Dataset entries.
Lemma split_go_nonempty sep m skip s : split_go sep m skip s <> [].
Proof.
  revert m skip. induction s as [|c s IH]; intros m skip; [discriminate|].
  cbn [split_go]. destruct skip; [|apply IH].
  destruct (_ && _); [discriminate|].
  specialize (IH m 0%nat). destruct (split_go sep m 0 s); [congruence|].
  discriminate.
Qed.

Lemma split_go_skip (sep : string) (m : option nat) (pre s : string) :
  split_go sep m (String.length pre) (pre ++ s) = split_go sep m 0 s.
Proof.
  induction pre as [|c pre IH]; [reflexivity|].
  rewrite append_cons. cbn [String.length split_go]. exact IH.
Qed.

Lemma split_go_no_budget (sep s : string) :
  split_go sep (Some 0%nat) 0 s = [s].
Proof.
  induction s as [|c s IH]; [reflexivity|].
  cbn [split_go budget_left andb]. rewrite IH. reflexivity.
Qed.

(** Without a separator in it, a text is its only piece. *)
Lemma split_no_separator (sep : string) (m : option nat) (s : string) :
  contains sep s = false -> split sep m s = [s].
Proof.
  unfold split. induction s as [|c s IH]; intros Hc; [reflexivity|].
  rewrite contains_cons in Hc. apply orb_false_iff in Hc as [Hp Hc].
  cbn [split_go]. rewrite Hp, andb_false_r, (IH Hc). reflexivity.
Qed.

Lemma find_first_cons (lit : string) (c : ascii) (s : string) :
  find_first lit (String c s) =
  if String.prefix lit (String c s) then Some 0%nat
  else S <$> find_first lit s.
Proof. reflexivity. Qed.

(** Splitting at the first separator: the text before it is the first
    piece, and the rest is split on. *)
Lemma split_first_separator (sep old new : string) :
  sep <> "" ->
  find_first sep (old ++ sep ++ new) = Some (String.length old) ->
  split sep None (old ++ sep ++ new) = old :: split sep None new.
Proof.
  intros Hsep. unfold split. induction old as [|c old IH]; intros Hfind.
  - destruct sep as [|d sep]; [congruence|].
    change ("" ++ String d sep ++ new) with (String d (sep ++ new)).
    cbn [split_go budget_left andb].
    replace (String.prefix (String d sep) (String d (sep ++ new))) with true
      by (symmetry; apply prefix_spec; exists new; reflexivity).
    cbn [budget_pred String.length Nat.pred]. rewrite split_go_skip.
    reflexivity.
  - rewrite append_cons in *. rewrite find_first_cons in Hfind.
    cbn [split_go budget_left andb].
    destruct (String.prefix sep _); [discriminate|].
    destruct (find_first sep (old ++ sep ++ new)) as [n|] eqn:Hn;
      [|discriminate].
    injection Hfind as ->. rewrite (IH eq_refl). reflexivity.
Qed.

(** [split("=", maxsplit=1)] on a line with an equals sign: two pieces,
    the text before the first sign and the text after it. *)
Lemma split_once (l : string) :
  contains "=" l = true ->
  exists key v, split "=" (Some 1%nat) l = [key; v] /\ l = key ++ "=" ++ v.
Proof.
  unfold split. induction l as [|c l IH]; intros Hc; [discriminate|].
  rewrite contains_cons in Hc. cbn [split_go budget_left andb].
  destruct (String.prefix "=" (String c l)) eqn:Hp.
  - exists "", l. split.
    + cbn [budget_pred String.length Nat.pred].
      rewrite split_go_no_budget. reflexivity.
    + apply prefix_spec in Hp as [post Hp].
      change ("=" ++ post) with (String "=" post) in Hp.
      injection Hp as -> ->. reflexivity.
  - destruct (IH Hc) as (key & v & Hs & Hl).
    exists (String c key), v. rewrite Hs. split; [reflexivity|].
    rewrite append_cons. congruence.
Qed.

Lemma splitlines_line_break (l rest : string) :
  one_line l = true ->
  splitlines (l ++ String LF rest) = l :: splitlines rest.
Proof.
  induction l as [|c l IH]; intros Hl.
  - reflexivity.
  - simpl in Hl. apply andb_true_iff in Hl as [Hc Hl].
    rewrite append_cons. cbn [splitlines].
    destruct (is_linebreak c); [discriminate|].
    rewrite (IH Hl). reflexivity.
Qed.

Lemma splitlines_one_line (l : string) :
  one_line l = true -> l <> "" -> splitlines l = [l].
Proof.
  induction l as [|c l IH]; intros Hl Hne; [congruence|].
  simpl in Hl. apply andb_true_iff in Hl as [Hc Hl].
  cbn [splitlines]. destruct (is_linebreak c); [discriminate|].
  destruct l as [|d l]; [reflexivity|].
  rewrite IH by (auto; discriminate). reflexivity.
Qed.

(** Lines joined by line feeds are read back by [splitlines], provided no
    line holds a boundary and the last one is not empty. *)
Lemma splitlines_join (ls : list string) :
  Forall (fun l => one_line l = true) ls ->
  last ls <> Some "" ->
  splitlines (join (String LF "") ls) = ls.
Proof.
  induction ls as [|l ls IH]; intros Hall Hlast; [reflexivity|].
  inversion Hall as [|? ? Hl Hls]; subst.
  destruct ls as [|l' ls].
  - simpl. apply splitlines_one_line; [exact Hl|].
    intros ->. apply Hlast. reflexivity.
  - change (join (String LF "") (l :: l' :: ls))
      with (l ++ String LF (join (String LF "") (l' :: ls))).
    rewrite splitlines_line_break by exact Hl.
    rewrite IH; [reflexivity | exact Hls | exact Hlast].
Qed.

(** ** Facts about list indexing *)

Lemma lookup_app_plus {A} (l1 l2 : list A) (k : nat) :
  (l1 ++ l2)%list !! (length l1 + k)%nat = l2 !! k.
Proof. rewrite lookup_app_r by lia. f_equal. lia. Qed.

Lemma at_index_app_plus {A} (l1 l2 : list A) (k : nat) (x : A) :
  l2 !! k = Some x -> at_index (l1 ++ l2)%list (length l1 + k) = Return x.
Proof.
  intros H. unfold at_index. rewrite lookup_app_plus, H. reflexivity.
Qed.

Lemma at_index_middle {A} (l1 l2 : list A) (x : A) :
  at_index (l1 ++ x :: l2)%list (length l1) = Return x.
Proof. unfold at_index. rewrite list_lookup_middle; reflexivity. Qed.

--

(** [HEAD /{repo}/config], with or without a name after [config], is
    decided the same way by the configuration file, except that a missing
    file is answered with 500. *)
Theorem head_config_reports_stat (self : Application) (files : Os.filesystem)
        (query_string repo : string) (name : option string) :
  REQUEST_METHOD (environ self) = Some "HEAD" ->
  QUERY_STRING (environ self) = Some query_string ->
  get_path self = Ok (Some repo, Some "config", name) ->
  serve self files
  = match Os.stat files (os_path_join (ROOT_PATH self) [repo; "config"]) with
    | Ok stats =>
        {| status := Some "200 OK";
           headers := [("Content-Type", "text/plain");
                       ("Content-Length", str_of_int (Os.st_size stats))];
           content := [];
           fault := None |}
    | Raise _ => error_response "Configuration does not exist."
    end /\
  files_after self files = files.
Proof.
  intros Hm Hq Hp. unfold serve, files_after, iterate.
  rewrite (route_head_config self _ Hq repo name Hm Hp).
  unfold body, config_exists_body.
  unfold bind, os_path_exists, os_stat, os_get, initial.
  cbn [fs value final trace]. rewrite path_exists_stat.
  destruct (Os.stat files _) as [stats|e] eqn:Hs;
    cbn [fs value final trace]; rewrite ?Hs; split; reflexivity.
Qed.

Directions.
Give back exactly the lines above starting at the line where "Lemma split_go_nonempty sep" appears and ending at the line where "- destruct sep as [|d sep]; [congruence|]." appears, both included, with no other lines.

Solution to the exercise.
Lemma split_go_nonempty sep m skip s : split_go sep m skip s <> [].
Proof.
  revert m skip. induction s as [|c s IH]; intros m skip; [discriminate|].
  cbn [split_go]. destruct skip; [|apply IH].
  destruct (_ && _); [discriminate|].
  specialize (IH m 0%nat). destruct (split_go sep m 0 s); [congruence|].
  discriminate.
Qed.

Lemma split_go_skip (sep : string) (m : option nat) (pre s : string) :
  split_go sep m (String.length pre) (pre ++ s) = split_go sep m 0 s.
Proof.
  induction pre as [|c pre IH]; [reflexivity|].
  rewrite append_cons. cbn [String.length split_go]. exact IH.
Qed.

Lemma split_go_no_budget (sep s : string) :
  split_go sep (Some 0%nat) 0 s = [s].
Proof.
  induction s as [|c s IH]; [reflexivity|].
  cbn [split_go budget_left andb]. rewrite IH. reflexivity.
Qed.

(** Without a separator in it, a text is its only piece. *)
Lemma split_no_separator (sep : string) (m : option nat) (s : string) :
  contains sep s = false -> split sep m s = [s].
Proof.
  unfold split. induction s as [|c s IH]; intros Hc; [reflexivity|].
  rewrite contains_cons in Hc. apply orb_false_iff in Hc as [Hp Hc].
  cbn [split_go]. rewrite Hp, andb_false_r, (IH Hc). reflexivity.
Qed.

Lemma find_first_cons (lit : string) (c : ascii) (s : string) :
  find_first lit (String c s) =
  if String.prefix lit (String c s) then Some 0%nat
  else S <$> find_first lit s.
Proof. reflexivity. Qed.

(** Splitting at the first separator: the text before it is the first
    piece, and the rest is split on. *)
Lemma split_first_separator (sep old new : string) :
  sep <> "" ->
  find_first sep (old ++ sep ++ new) = Some (String.length old) ->
  split sep None (old ++ sep ++ new) = old :: split sep None new.
Proof.
  intros Hsep. unfold split. induction old as [|c old IH]; intros Hfind.
  - destruct sep as [|d sep]; [congruence|].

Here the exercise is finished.